Telepathine is harmine, a β-carboline found in plants such as Banisteriopsis caapi. The name “telepathine” is historical and refers to early interpretations of ayahuasca effects, not to proven telepathy. Pharmacologically, harmine is mainly relevant as a reversible MAO-A inhibitor. Harmine has also been described under older names such as banisterine, telepathine and yageine.
With DMT, harmine is mainly “good for” making oral activity possible. DMT is normally broken down quickly by MAO-A, which means it is barely active when taken orally. Harmine and harmaline inhibit MAO-A, allowing DMT to remain available for longer and making the experience much longer and different, as in ayahuasca. The RIVM describes harmine and harmaline as reversible, selective MAO-A inhibitors, while tetrahydroharmine mainly inhibits serotonin reuptake and has little or no MAO-A inhibition.

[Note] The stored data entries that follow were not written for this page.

(** * Properties *)

(** ** State updates *)

Lemma setters_set (s : App) :
  (∀ v, heap (set_heap v s) = v) ∧ (∀ v, flows (set_flows v s) = v) ∧
  (∀ v, persisted (set_persisted v s) = v) ∧
  (∀ v, currentFlow (set_currentFlow v s) = v) ∧
  (∀ v, currentId (set_currentId v s) = v) ∧
  (∀ v, currentImages (set_currentImages v s) = v) ∧
  (∀ v, outputImages (set_outputImages v s) = v) ∧
  (∀ v, running (set_running v s) = v) ∧
  (∀ v, runDisabled (set_runDisabled v s) = v) ∧
  (∀ v, shownInputs (set_shownInputs v s) = v) ∧
  (∀ v, shownOutputs (set_shownOutputs v s) = v) ∧
  (∀ v, viewer (set_viewer v s) = v) ∧
  (∀ v, engineCalls (set_engineCalls v s) = v) ∧
  (∀ v, inFlight (set_inFlight v s) = v) ∧
  (∀ v, runsStarted (set_runsStarted v s) = v) ∧
  (∀ v, cache (set_cache v s) = v) ∧ (∀ v, query (set_query v s) = v) ∧
  (∀ v, timers (set_timers v s) = v) ∧ (∀ v, writes (set_writes v s) = v).
Proof. by split_and!. Qed.

(** Writing back what a field holds changes nothing. *)
Lemma setters_id (s : App) :
  set_heap (heap s) s = s ∧ set_flows (flows s) s = s ∧
  set_persisted (persisted s) s = s ∧ set_currentFlow (currentFlow s) s = s ∧
  set_currentId (currentId s) s = s ∧ set_currentImages (currentImages s) s = s ∧
  set_outputImages (outputImages s) s = s ∧ set_running (running s) s = s ∧
  set_runDisabled (runDisabled s) s = s ∧ set_shownInputs (shownInputs s) s = s ∧
  set_shownOutputs (shownOutputs s) s = s ∧ set_viewer (viewer s) s = s ∧
  set_engineCalls (engineCalls s) s = s ∧ set_inFlight (inFlight s) s = s ∧
  set_runsStarted (runsStarted s) s = s ∧ set_cache (cache s) s = s ∧
  set_query (query s) s = s ∧ set_timers (timers s) s = s ∧
  set_writes (writes s) s = s.
Proof. by split_and!. Qed.

(** ** The handler monad *)

Lemma bind_run {A B} (m : M A) (k : A → M B) s s' a :
  m s = (s', Ok a) → bind m k s = k a s'.
Proof. intros E. unfold bind. by rewrite E. Qed.

Lemma bind_throw {A B} (m : M A) (k : A → M B) s s' e :
  m s = (s', Throw e) → bind m k s = (s', Throw e).
Proof. intros E. unfold bind. by rewrite E. Qed.

Lemma preserves_ret {A X} (f : App → X) (a : A) : preserves f (ret a).
Proof. by intros s. Qed.

Lemma preserves_throw {A X} (f : App → X) e : preserves f (throw (A := A) e).
Proof. by intros s. Qed.

Lemma preserves_gets {A X} (f : App → X) (g : App → A) : preserves f (gets g).
Proof. by intros s. Qed.

Lemma preserves_lift {A X} (f : App → X) (r : result A) : preserves f (lift r).
Proof. by intros s. Qed.

Lemma preserves_modify {X} (f : App → X) (g : App → App) :
  (∀ s, f (g s) = f s) → preserves f (modify g).
Proof. intros H s. apply H. Qed.

Lemma preserves_bind {A B X} (f : App → X) (m : M A) (k : A → M B) :
  preserves f m → (∀ a, preserves f (k a)) → preserves f (bind m k).
Proof.
  intros Hm Hk s. unfold bind. specialize (Hm s).
  destruct (m s) as [s' [a|e]]; simpl in *.
  - by rewrite Hk.
  - done.
Qed.

Lemma never_throws_ret {A} (a : A) : never_throws (ret a).
Proof. intros s. by exists a. Qed.

Lemma never_throws_gets {A} (g : App → A) : never_throws (gets g).
Proof. intros s. by eexists. Qed.

Lemma never_throws_modify (g : App → App) : never_throws (modify g).
Proof. intros s. by exists tt. Qed.

Lemma never_throws_bind {A B} (m : M A) (k : A → M B) :
  never_throws m → (∀ a, never_throws (k a)) → never_throws (bind m k).
Proof.
  intros Hm Hk s. unfold bind. destruct (Hm s) as [a Ha].
  destruct (m s) as [s' r]; simpl in *; subst r. apply Hk.
Qed.

Lemma never_throws_run {A} (m : M A) s : never_throws m → ∃ s' a, m s = (s', Ok a).
Proof.
  intros H. destruct (H s) as [a Ha]. destruct (m s) as [s' r]; simpl in *; subst.
  by exists s', a.
Qed.

(** Frame conditions are proved by walking through the handler. *)
Ltac frame_step :=
  first
    [ solve [eauto]
    | apply preserves_ret | apply preserves_throw | apply preserves_gets
    | apply preserves_lift
    | apply preserves_modify; intros ?; reflexivity
    | apply preserves_bind; [| intros ?] ].

Ltac never_throws_step :=
  first
    [ solve [eauto]
    | apply never_throws_ret | apply never_throws_gets | apply never_throws_modify
    | apply never_throws_bind; [| intros ?] ].

Ltac case_branch :=
  match goal with
  | |- context [match ?x with _ => _ end] => destruct x
  end.

Ltac frame := repeat (first [frame_step | case_branch]).
Ltac totality := repeat (first [never_throws_step | case_branch]).

(** ** Frame conditions *)

Section Frames.

Variable localeCompare : string → string → Z.




Lemma createOrNavigateToFlow_cache uid t st :
  preserves cache (createOrNavigateToFlow uid t st).
Proof.
  assert (∀ id, preserves cache (navigateToFlow id))
    by (intros; unfold navigateToFlow, navigateToHome; frame).
  unfold createOrNavigateToFlow, createNewFlow, mutate, saveFlows. frame.
Qed.

Lemma createOrNavigateToFlow_total uid t st : never_throws (createOrNavigateToFlow uid t st).
Proof.
  assert (∀ id, never_throws (navigateToFlow id))
    by (intros; unfold navigateToFlow, navigateToHome; totality).
  unfold createOrNavigateToFlow, createNewFlow, mutate, saveFlows.
  totality; eauto.
Qed.











End Frames.

(** ** Run orchestrator: single flight *)

Lemma single_flight_view s s' : run_view s' = run_view s → single_flight s → single_flight s'.
Proof.
  unfold run_view, single_flight. intros [= -> -> -> _]. done.
Qed.







Lemma removeInputButton_click_view s :
  run_view (listener removeInputButton_click s) =
    (inFlight s, true, runsStarted s, shownOutputs s).
Proof. reflexivity. Qed.










(** ** Run orchestrator: engine failure *)

Lemma run_start_clears_outputs s :
  runDisabled s = false → currentImages s ≠ [] →
  let s' := click_runFlowButton s in
  shownOutputs s' = ([], None) ∧ running s' = true ∧ runDisabled s' = true ∧
  inFlight s' = runsStarted s :: inFlight s ∧
  length (engineCalls s') = S (length (engineCalls s)).
Proof.
  intros Hd Himgs. unfold click_runFlowButton. rewrite Hd.
  destruct s as [? ? ? ? ? imgs]; simpl in *. by destruct imgs.
Qed.

(** C7.  When the engine call of an in-flight run settles with a failure
    result, nothing is published (the displayed outputs, emptied when the
    run started, and the stored output images stay as they are), the
    running indicator is cleared, the run button is enabled again, and no
    retry takes place: no engine call is added, no run is put in flight
    and no timer is set. *)
Theorem engine_failure s k :
  k ∈ inFlight s →
  let s' := settle k EngineFailure s in
  shownOutputs s' = shownOutputs s ∧ outputImages s' = outputImages s ∧
  running s' = false ∧ runDisabled s' = false ∧
  engineCalls s' = engineCalls s ∧
  inFlight s' = filter (λ j, j ≠ k) (inFlight s) ∧
  runsStarted s' = runsStarted s ∧ timers s' = timers s.
Proof.
  intros Hin. unfold settle. rewrite decide_True by done.
  by split_and!.
Qed.

Lemma engine_failure_witness :
  let s' := settle 0 EngineFailure one_run_started in
  shownOutputs s' = ([], None) ∧ running s' = false ∧ runDisabled s' = false ∧
  inFlight s' = [] ∧ length (engineCalls s') = 1%nat.
Proof.
  assert (0%nat ∈ inFlight one_run_started) as Hin by (vm_compute; left).
  destruct (engine_failure one_run_started 0 Hin)
    as (Hshown & _ & Hrun & Hdis & Hcalls & Hfl & _).
  split_and!; [by rewrite Hshown | done | done | by rewrite Hfl | by rewrite Hcalls].
Defined.

(** ** Save in place *)

Lemma save_loop_writes outs : ∀ s,
  (save_loop outs s).1 = set_writes (rev (saved_prefix (currentImages s) outs) ++ writes s) s.
Proof.
  induction outs as [|o rest IH]; intros s; [done|].
  cbn [save_loop saved_prefix]. unfold save_target, bind, gets, throw. cbn [mbind option_bind].
  destruct (List.find _ (currentImages s)) as [i|]; [|done]. cbn [mbind option_bind].
  destruct (fsHandlePromise i) as [h|]; [|done]. cbn [mbind option_bind].
  destruct (grants h); [|done].
  unfold modify. rewrite IH. cbn [rev]. by rewrite <- app_assoc.
Qed.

With psilocybin and psilocin, harmine is less “needed”, because psilocybin is already orally active and is converted in the body into psilocin. Psilocin is extensively metabolized, mainly through glucuronidation, with additional contributions from other pathways including MAO-A. This means harmine could theoretically influence psilocin breakdown to some extent, but the effect is probably less fundamental than with DMT.
Harmine may possibly intensify, prolong or make a tryptamine experience more bodily. With DMT, this is clearer, because MAO-A inhibition makes oral activity possible. With psilocybin or psilocin, it is more of a potentiating layer, often called “psilohuasca”, but there is much less clinical evidence for this.
It may make the experience more intense, emotional, nauseating and less predictable.
Harmine itself is also pharmacologically active. In a phase 1 study with pure oral harmine, harmine is discussed as a β-carboline from plants such as Peganum harmala and ayahuasca-like preparations, with research into safety, pharmacokinetics and pharmacodynamics. That does not mean combinations with psychedelic tryptamines are automatically safe, but it does mean that harmine is not merely a “supporting compound”.
The main warning is that harmine can interact with other substances because of MAO-A inhibition. Combinations with serotonergic or stimulant substances are especially risky, such as SSRIs, SNRIs, MDMA, amphetamines, tramadol, dextromethorphan, linezolid and some other medications.
In short: with DMT, telepathine/harmine makes oral DMT possible and prolongs the experience. With psilocybin or psilocin, it is not necessary, but it may possibly intensify or change the experience. The downside is more unpredictability and more interaction risk, mainly because of MAO-A inhibition.